Published at 12:05am on July 18, 2018

The High Court’s observation that health ministry cannot avoid the liability for the damage of eye sights of 20 patients following cataract operations at Impact Masudul Haque Memorial Community Health Centre in Chuadanga on March 5 is welcome as it was the Drug Administration’s responsibility to see how the health centre received and used bacteria-contaminated medicine in the operation. The court passed its observation in response to a public interest litigation writ petition. The court ruling asked the health ministry to explain what actions that the government took against the health centre and surgeons for making 19 people blind and damaging the sight of one eye of another. The court also asked the health ministry, health services director general and Impact Masudul Huq Memorial Community Health Centre to explain why they would not be directed to pay compensations to the victims.
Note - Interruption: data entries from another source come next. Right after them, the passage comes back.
(* ===== verification/Apic.v ===== *)
(** * Interrupt controllers (kernel/src/apic.c, apic_route.c, apic.h)

    The local APIC and the I/O APICs over the hardware of [Cpu].  Mapping the
    registers, [paging_map_mmio], is a parameter: it returns 0 for a null
    pointer.  The model is of one processor: a lock that is already taken never
    becomes free, which is [None]. *)

From stdpp Require Import base numbers list.
From Stdlib Require Import ZArith Lia.
From S2P Require Import Prelude Bytes Acpi Cpu.

#[local] Open Scope Z_scope.

(** ** apic.h *)

Inductive apic_status_t :=
| APIC_OK | APIC_BAD_ARGUMENT | APIC_UNAVAILABLE | APIC_UNSUPPORTED_MODE | APIC_MAP_FAILED
| APIC_BAD_IOAPIC | APIC_BAD_IRQ_FLAGS | APIC_ROUTE_NOT_FOUND | APIC_DELIVERY_TIMEOUT.

#[export] Instance apic_status_t_eq_dec : EqDecision apic_status_t.
Proof. solve_decision. Defined.

Record apic_summary_t := mk_summary { local_apic_physical : Z; local_apic_id : Z; summary_ioapic_count : Z }.

(** ** apic_route.c *)

(** The entry written to [entry_out]. *)
Definition apic_build_redirection (vector destination_apic_id acpi_flags : Z) (masked : bool) : option Z :=
  if (vector <? 32) || (vector =? 0xff) || (0xff <? destination_apic_id) then None
  else
    let polarity := Z.land acpi_flags 3 in
    let trigger := Z.land (Z.shiftr acpi_flags 2) 3 in
    if (polarity =? 2) || (trigger =? 2) then None
    else
      let active_low := polarity =? 3 in
      let level := trigger =? 3 in
      let entry := vector in
      let entry := if active_low then Z.lor entry (Z.shiftl 1 13) else entry in
      let entry := if level then Z.lor entry (Z.shiftl 1 15) else entry in
      let entry := if masked then Z.lor entry (Z.shiftl 1 16) else entry in
      Some (Z.lor entry (u64 (Z.shiftl destination_apic_id 56))).

(** ** apic.c *)

Definition IA32_APIC_BASE_MSR : Z := 0x1b.
Definition APIC_BASE_ENABLE : Z := Z.shiftl 1 11.
Definition APIC_BASE_X2APIC : Z := Z.shiftl 1 10.
Definition APIC_BASE_ADDRESS_MASK : Z := 0x000ffffffffff000.
Definition LAPIC_ID : Z := 0x020.
Definition LAPIC_TPR : Z := 0x080.
Definition LAPIC_EOI : Z := 0x0b0.
Definition LAPIC_SVR : Z := 0x0f0.
Definition LAPIC_ICR_LOW : Z := 0x300.
Definition LAPIC_ICR_HIGH : Z := 0x310.
Definition LAPIC_LVT_TIMER : Z := 0x320.
Definition LAPIC_LVT_LINT0 : Z := 0x350.
Definition LAPIC_LVT_LINT1 : Z := 0x360.
Definition LAPIC_LVT_ERROR : Z := 0x370.
Definition LAPIC_SVR_ENABLE : Z := Z.shiftl 1 8.
Definition LAPIC_LVT_MASKED : Z := Z.shiftl 1 16.
Definition LAPIC_ICR_DELIVERY_PENDING : Z := Z.shiftl 1 12.
Definition IOAPIC_REG_VERSION : Z := 0x01.
Definition IOAPIC_REG_REDIR_BASE : Z := 0x10.
Definition IOAPIC_MAX_RUNTIME : Z := ACPI_MAX_IOAPICS.
Definition APIC_WAIT_SPINS : Z := 1000000.

Record ioapic_runtime_t := mk_runtime { io_base : Z; io_gsi_base : Z; redirection_count : Z; lock : Z }.
Lemma decode_all_app st cs1 cs2 es1 st1 es2 st2 :
  decode_all st cs1 = Some (es1, st1) -> decode_all st1 cs2 = Some (es2, st2) -> decode_all st (cs1 ++ cs2) = Some (es1 ++ es2, st2).
Proof.
  revert st es1. induction cs1 as [| c cs1 IH]; intros st es1 H1 H2; [by injection H1 as <- <- |]. cbn [decode_all app] in *.
  destruct (keyboard_decode_scancode st c) as [[e st'] |]; [| done]. cbn [mbind option_bind] in *. destruct (decode_all st' cs1) as [[es st''] |] eqn:E; [| done].
  cbn [mbind option_bind] in H1. injection H1 as <- ->. rewrite (IH st' es E H2). cbn [mbind option_bind]. by rewrite app_assoc.
Qed.

Lemma text_of_app es1 es2 : text_of (es1 ++ es2) = text_of es1 ++ text_of es2.
Proof. unfold text_of. by rewrite filter_app, fmap_app. Qed.

Definition no_keys : keyboard_decode_state_t := mk_decode 0 false.

(** One keystroke yields its character once and leaves no key held. *)
Definition keystroke_ok (k : Z * list Z) : bool :=
  match decode_all no_keys (snd k) with
  | Some (es, st) => bool_decide (text_of es = [fst k]) && (held st =? 0) && negb (extended st) && forallb (fun e => bool_decide (type e = INPUT_EVENT_KEY)) es
  | None => false
  end.

Lemma keystroke_table : forallb keystroke_ok keystrokes = true.
Proof. vm_compute. reflexivity. Qed.

Definition key_events (es : list input_event_t) : Prop := Forall (fun e => type e = INPUT_EVENT_KEY) es.

Lemma keystroke_spec c codes : types c codes -> exists es, decode_all no_keys codes = Some (es, no_keys) /\ text_of es = [c] /\ key_events es.
Proof.
  intros Hin. pose proof keystroke_table as H. rewrite forallb_forall in H. specialize (H (c, codes)). rewrite <- list_elem_of_In in H. specialize (H Hin).
  unfold keystroke_ok in H. cbn [fst snd] in H. destruct (decode_all no_keys codes) as [[es st] |]; [| done].
  apply andb_true_iff in H as [H Hk]. apply andb_true_iff in H as [H Hx]. apply andb_true_iff in H as [Ht Hh]. exists es. split; [| split].
  - destruct st as [h x]. cbn in *. apply Z.eqb_eq in Hh as ->. by destruct x.
  - by apply bool_decide_eq_true in Ht.
  - apply Forall_forall. intros e He. rewrite forallb_forall in Hk. apply list_elem_of_In in He. by apply Hk, bool_decide_eq_true in He.
Qed.

Lemma typing_spec text typed : Forall2 types text typed -> exists es, decode_all no_keys (concat typed) = Some (es, no_keys) /\ text_of es = text /\ key_events es.
Proof.
  induction 1 as [| c codes text typed Hc _ (es2 & E2 & T2 & K2)]; [exists []; split; [done |]; split; [done | constructor] |].
  destruct (keystroke_spec c codes Hc) as (es1 & E1 & T1 & K1). exists (es1 ++ es2).
  split; [cbn [concat]; by eapply decode_all_app |]. split; [by rewrite text_of_app, T1, T2 |]. by apply Forall_app.
Qed.

Lemma decode_all_length st cs es st' : decode_all st cs = Some (es, st') -> zlen es <= zlen cs.
Proof.
  revert st es st'. induction cs as [| c cs IH]; intros st es st' H; [by injection H as <- _ |]. cbn [decode_all] in H.
  destruct (keyboard_decode_scancode st c) as [[e st1] |]; [| done]. cbn [mbind option_bind] in H. destruct (decode_all st1 cs) as [[es1 st2] |] eqn:E; [| done].
  cbn [mbind option_bind] in H. injection H as <- _. apply IH in E. rewrite zlen_app, zlen_cons. destruct e as [e |]; [change (zlen (option_list (Some e))) with 1 | change (zlen (option_list (A := input_event_t) None)) with 0]; lia.
Qed.

(** ** From the controller to the reader *)

Section Typing.
Context {D : Type} `{!Hardware D}.

(** At each of the next interrupts the controller has the next of these bytes. *)
Inductive sends : D -> list Z -> D -> Prop :=
| sends_nil d : sends d [] d
| sends_cons d status d1 c d2 cs d' :
    inb PS2_STATUS_COMMAND d = (status, d1) -> Z.land status PS2_STATUS_OUTPUT_FULL <> 0 -> inb PS2_DATA d1 = (c, d2) -> sends d2 cs d' -> sends d (c :: cs) d'.

(** [n] keyboard interrupts. *)
Fixpoint keyboard_interrupts (n : nat) (k : keyboard_state) (q : input_state) (d : D) : option (keyboard_state * input_state * D) :=
  match n with
  | O => Some (k, q, d)
  | S n => '(k, q, d) ← keyboard_interrupt k q d; keyboard_interrupts n k q d
  end.

Lemma event_push_spec q L e : holds q L -> type e = INPUT_EVENT_KEY -> zlen L < INPUT_QUEUE_MASK ->
  exists q', input_push_isr q (Some e) = Some (true, q') /\ holds q' (L ++ [e]) /\ dropped q' = dropped q.
Proof.
  intros Hq He Hroom. destruct (input_queue_refines q L e blank_event Hq) as [(ok & q' & E & Hok & _) _]; [by rewrite He |].
  destruct (Hok Hroom) as (-> & ? & ?). by exists q'.
Qed.

Lemma keyboard_interrupts_spec cs : forall d d' k q L es st',
  sends d cs d' -> decode_all (decode_state k) cs = Some (es, st') -> key_events es -> holds q L -> zlen L + zlen es <= INPUT_QUEUE_MASK ->
  exists k' q', keyboard_interrupts (length cs) k q d = Some (k', q', d') /\ decode_state k' = st' /\ holds q' (L ++ es) /\ dropped q' = dropped q.
Proof.
  induction cs as [| c cs IH]; intros d d' k q L es st' Hs Hd Hk Hq Hroom.
  { injection Hd as <- <-. inversion Hs; subst. exists k, q. by rewrite app_nil_r. }
  inversion Hs as [| d0 status d1 c0 d2 cs0 d3 Est Hst Ec Hrest]; subst. cbn [decode_all] in Hd. cbn [length keyboard_interrupts]. unfold keyboard_interrupt. rewrite Est.
  rewrite (proj2 (Z.eqb_neq _ _) Hst), Ec. destruct (keyboard_decode_scancode (decode_state k) c) as [[e st1] |]; [| done]. cbn [mbind option_bind] in *.
  destruct (decode_all st1 cs) as [[es1 st2] |] eqn:E; [| done]. cbn [mbind option_bind] in Hd. injection Hd as <- ->. apply Forall_app in Hk as [He Hk]. rewrite zlen_app in Hroom. pose proof (zlen_nonneg es1).
  destruct e as [e |]; [change (option_list (Some e)) with [e] in * | change (option_list (A := input_event_t) None) with (@nil input_event_t) in *; cbn [app] in *].
  - apply Forall_cons in He as [He _]. change (zlen [e]) with 1 in Hroom. destruct (event_push_spec q L e Hq He ltac:(lia)) as (q1 & -> & Hq1 & Hd1). cbn [fmap option_fmap option_map snd mbind option_bind].
    destruct (IH d2 d' (mk_keyboard st1 (u64 (irq_count k + 1))) q1 (L ++ [e]) es1 st') as (k' & q' & E' & ? & Hq' & Hd'); [done | done | done | done | rewrite zlen_app; change (zlen [e]) with 1; lia |].
    exists k', q'. split; [exact E' |]. split; [done |]. split; [by rewrite <- app_assoc in Hq' | congruence].
  - cbn [mbind option_bind]. change (zlen []) with 0 in Hroom.
    destruct (IH d2 d' (mk_keyboard st1 (u64 (irq_count k + 1))) q L es1 st') as (k' & q' & E' & ? & ? & ?); [done | done | done | done | lia |]. exists k', q'. done.
Qed.

End Typing.

(** One poll returns the first character waiting and discards what is before
    it, or returns 0 and leaves the queue empty. *)
Lemma poll_loop_spec n q L :
  holds q L -> (length L <= n)%nat ->
  exists c q', poll_loop n q = Some (c, q') /\ dropped q' = dropped q /\
    match text_of L with [] => c = 0 /\ holds q' [] | c0 :: rest => c = c0 /\ exists L', holds q' L' /\ text_of L' = rest /\ (length L' <= length L)%nat end.
Proof.
  revert q L. induction n as [| n IH]; intros q L Hq Hn;
    (destruct (input_queue_refines q L (mk_event INPUT_EVENT_KEY 0 0 0 0 0 0) blank_event Hq ltac:(done)) as [_ Hpop]; cbn [poll_loop]; destruct L as [| e L]; [rewrite Hpop; cbn; by eexists _, _ |]).
  { cbn in Hn. lia. }
  destruct Hpop as (q1 & -> & Hq1 & Hd1). cbn [mbind option_bind]. fold (visible e). unfold text_of. rewrite filter_cons. destruct (visible e) eqn:Hv.
  - rewrite decide_True by done. cbn [fmap list_fmap]. eexists _, _. split; [reflexivity |]. split; [done |]. split; [done |]. exists L. split; [done |]. split; [done | cbn; lia].
  - rewrite decide_False by done. cbn [length] in Hn. destruct (IH q1 L Hq1 ltac:(lia)) as (c & q' & E & Hd & Hm). exists c, q'. split; [exact E |]. split; [congruence |].
    fold (text_of L). destruct (text_of L) as [| c0 rest]; [done |]. destruct Hm as (-> & L' & ? & ? & ?). split; [done |]. exists L'. cbn. split; [done |]. split; [done | lia].
Qed.

(** The characters [n] polls return. *)
Fixpoint polls (n : nat) (q : input_state) : option (list Z * input_state) :=
  match n with
  | O => Some ([], q)
  | S n => '(c, q) ← keyboard_poll q; '(cs, q) ← polls n q; Some (c :: cs, q)
  end.

Lemma polls_spec n q L : holds q L -> exists q' L', polls n q = Some (take n (text_of L) ++ replicate (n - length (text_of L)) 0, q') /\ holds q' L' /\ text_of L' = drop n (text_of L).
Proof.
  revert q L. induction n as [| n IH]; intros q L Hq; [exists q, L; done |]. cbn [polls]. unfold keyboard_poll.
  assert ((length L <= Z.to_nat INPUT_QUEUE_CAPACITY)%nat) as Hn by (destruct Hq as (_ & _ & Hl & _); unfold zlen, INPUT_QUEUE_MASK, INPUT_QUEUE_CAPACITY in *; lia).
  destruct (poll_loop_spec _ q L Hq Hn) as (c & q1 & -> & _ & Hm). cbn [mbind option_bind]. destruct (text_of L) as [| c0 rest] eqn:Et.
  - destruct Hm as [-> Hq1]. destruct (IH q1 [] Hq1) as (q' & L' & -> & Hq' & Ht). cbn [mbind option_bind]. exists q', L'. cbn. rewrite take_nil, Nat.sub_0_r. split; [done |]. split; [done |].
    rewrite Ht. apply drop_nil.
  - destruct Hm as (-> & L1 & Hq1 & Ht1 & _). destruct (IH q1 L1 Hq1) as (q' & L' & -> & Hq' & Ht). rewrite Ht1 in *. cbn [mbind option_bind]. by exists q', L'.
Qed.

(** C29. What is typed on a US keyboard is what is read: when the controller
    delivers the scancodes of a text, each character typed in one of its ways, to
    the interrupt handler, with no key held before and room for its events in the
    queue, the next polls return exactly the text, in order, after what was
    waiting already, and then nothing; no event is lost and no key is held. *)
Theorem keyboard_typing_correct {D} `{!Hardware D} (text : list Z) (typed : list (list Z)) d d' k q L :
  Forall2 types text typed -> decode_state k = no_keys -> holds q L -> zlen L + zlen (concat typed) <= INPUT_QUEUE_MASK -> sends d (concat typed) d' ->
  exists k' q', keyboard_interrupts (length (concat typed)) k q d = Some (k', q', d') /\ decode_state k' = no_keys /\ dropped q' = dropped q /\
    forall n, exists q'', polls n q' = Some (take n (text_of L ++ text) ++ replicate (n - length (text_of L ++ text)) 0, q'').
Proof.
  intros Ht Hk Hq Hroom Hs. destruct (typing_spec text typed Ht) as (es & Ed & Et & Ke). assert (zlen es <= zlen (concat typed)) as Hle by exact (decode_all_length _ _ _ _ Ed).
  rewrite <- Hk in Ed at 1. destruct (keyboard_interrupts_spec _ d d' k q L es no_keys Hs Ed Ke Hq ltac:(lia)) as (k' & q' & E & Hk' & Hq' & Hd). exists k', q'.
  split; [exact E |]. split; [done |]. split; [done |]. intros n. destruct (polls_spec n q' _ Hq') as (q'' & L' & Ep & _). exists q''. by rewrite text_of_app, Et in Ep.
Qed.

(** A controller that holds the bytes to come. *)
#[local] Instance script_hardware : Hardware (list Z) := {|
  readl := fun _ d => (0, d); writel := fun _ _ d => d; outb := fun _ _ d => d; inl := fun _ d => (0, d); outl := fun _ _ d => d;
  inb := fun port d => if port =? PS2_DATA then (hd 0 d, tl d) else (match d with [] => 0 | _ => 1 end, d);
  rdmsr := fun _ d => ((0, 0), d); wrmsr := fun _ _ _ d => d |}.

Lemma script_sends cs : sends cs cs [].
Proof. induction cs as [| c cs IH]; [constructor |]. eapply (sends_cons _ 1 (c :: cs) c cs); [reflexivity | done | reflexivity | exact IH]. Qed.

Definition empty_queue : input_state := mk_input (replicate 128 blank_event) 0 0 0.

(** "Qw**2" and the return key, the first star typed on the key pad. *)
Lemma keyboard_typing_correct_witness :
  let typed := [[0x2a; 0x10; 0x90; 0xaa]; [0x11; 0x91]; [0x37; 0xb7]; [0x36; 0x09; 0xb6; 0x89]; [0x03; 0x83]; [0x1c; 0x9c]] in
  exists k' q' q'', keyboard_interrupts 16 (mk_keyboard no_keys 0) empty_queue (concat typed) = Some (k', q', []) /\
    polls 7 q' = Some (chars "Qw**2" ++ [10; 0], q'').
Proof.
  intros typed. assert (Forall2 types (chars "Qw**2" ++ [10]) typed) as Ht by (change (chars "Qw**2" ++ [10]) with [81; 119; 42; 42; 50; 10]; repeat (apply Forall2_cons_2; [unfold types; apply (bool_decide_unpack _); vm_compute; exact I |]); apply Forall2_nil_2).
  assert (holds empty_queue []) as Hq by (split; [done |]; split; [done |]; split; [done |]; split; [done |]; intros k Hk; change (zlen []) with 0 in Hk; lia).
  destruct (keyboard_typing_correct (chars "Qw**2" ++ [10]) typed (concat typed) [] (mk_keyboard no_keys 0) empty_queue [] Ht eq_refl Hq ltac:(apply (bool_decide_unpack _); vm_compute; exact I) (script_sends _)) as (k' & q' & E & _ & _ & Hp).
  destruct (Hp 7%nat) as (q'' & Ep). exists k', q', q''. split; [exact E | exact Ep].
Defined.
An expert committee investigation report that the ministry submitted to the court earlier said in clear terms that eye sights of 20 patients were damaged following bacterial infection. The committee blamed faulty operation and faulty process of freeing the medicine and other surgical equipment of bacteria for the damage of the eye sights. Transparency International, Bangladesh called on the authorities a few days ago to strengthen surveillance on the healthcare sector and ensure accountability of individuals and healthcare organisations violating rules, which is justifiable. TIB also passed a comment on the fining of Apollo Hospitals. Its observation was — fining Apollo Hospitals only Tk 5 lakh for keeping expired reagents and unauthorised foreign medicines was pointless as this measure by the authorities would not have any deterrent effect although Apollo Hospitals’ action was a testimony to below-standard healthcare services, which is alarming for public health. If expired reagents are used in such a hospital, anybody can surmise how many irregularities resulting in health hazards are there in other hospitals and clinics. That healthcare system, as a whole, is in an abysmal state is evidenced in the fact that emergency and primary healthcare services are riddled with corruption, irregularities and mismanagement. What is alarming is that because of the lack of necessary policy, inspection and supervision and the effect of commercialisation, the private medical sector has also plunged into an abysmal state.
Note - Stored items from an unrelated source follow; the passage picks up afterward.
(** A stack for every processor from [i] on; [false] when the heap has no room. *)
Fixpoint stacks_loop (n : nat) (i : Z) (table : list smp_cpu_info_t) (w : kworld G) : option (bool * list smp_cpu_info_t * kworld G) :=
  match n with
  | O => Some (true, table, w)
  | S n =>
      '(stack, w) ← kmalloc w SMP_KERNEL_STACK_BYTES;
      if stack =? 0 then Some (false, table, w)
      else
        c ← rd table i;
        table ← wr table i (set_stack c stack);
        stacks_loop n (i + 1) table w
  end.

(** [smp_init] up to the registration of the handler. *)
Definition smp_prepare (s : smp_state) (platform : option acpi_platform_info_t) (bsp_apic_id : Z) (w : kworld G) : option (smp_status_t * smp_state * kworld G) :=
  let s := mk_smp (cpu_infos s) 0 UINT32_MAX false in
  match platform with
  | None => Some (SMP_BAD_ARGUMENT, s, w)
  | Some p =>
      if cpu_count p =? 0 then Some (SMP_BAD_ARGUMENT, s, w)
      else if SMP_MAX_CPUS <? cpu_count p then Some (SMP_TOO_MANY_CPUS, s, w)
      else
        '(r, table) ← smp_build_topology platform bsp_apic_id (cpu_infos s) SMP_MAX_CPUS;
        match r with
        | None => Some (SMP_BSP_NOT_FOUND, mk_smp table 0 UINT32_MAX false, w)
        | Some (count, bsp) =>
            '(ok, table, w) ← stacks_loop (Z.to_nat count) 0 table w;
            Some (if (ok : bool) then SMP_OK else SMP_NO_MEMORY, mk_smp table count bsp false, w)
        end
  end.

End Stacks.

Definition smp_cpu_count (s : smp_state) : Z := if smp_initialised s then smp_count s else 0.

Fixpoint online_loop (n : nat) (table : list smp_cpu_info_t) (i online : Z) : option Z :=
  match n with
  | O => Some online
  | S n => c ← rd table i; online_loop n table (i + 1) (if bool_decide (cpu_state c = SMP_CPU_BSP_ONLINE) || bool_decide (cpu_state c = SMP_CPU_ONLINE) then u32 (online + 1) else online)
  end.
Definition smp_online_cpu_count (s : smp_state) : option Z :=
  if negb (smp_initialised s) then Some 0 else online_loop (Z.to_nat (smp_count s)) (cpu_infos s) 0 0.

Definition smp_cpu (s : smp_state) (index : Z) : option (option smp_cpu_info_t) :=
  if negb (smp_initialised s) || (smp_count s <=? index) then Some None else c ← rd (cpu_infos s) index; Some (Some c).

Fixpoint current_loop (n : nat) (table : list smp_cpu_info_t) (i local_id : Z) : option (option smp_cpu_info_t) :=
  match n with
  | O => Some None
  | S n => c ← rd table i; if cpu_apic_id c =? local_id then Some (Some c) else current_loop n table (i + 1) local_id
  end.
Definition smp_current_cpu (s : smp_state) (local_id : Z) : option (option smp_cpu_info_t) :=
  if negb (smp_initialised s) then Some None else current_loop (Z.to_nat (smp_count s)) (cpu_infos s) 0 local_id.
Overall, the current state of healthcare system, obviously, does not bolster the confidence about reposing full trust in the government with regard to its much-touted promise of ensuring health for all. It is imperative for the health ministry, health services directorate general and Impact Masudul Huq Memorial Community Health Centre, at the moment, to abide by the ruling of the High Court by paying compensation to the 20 victims, to start with.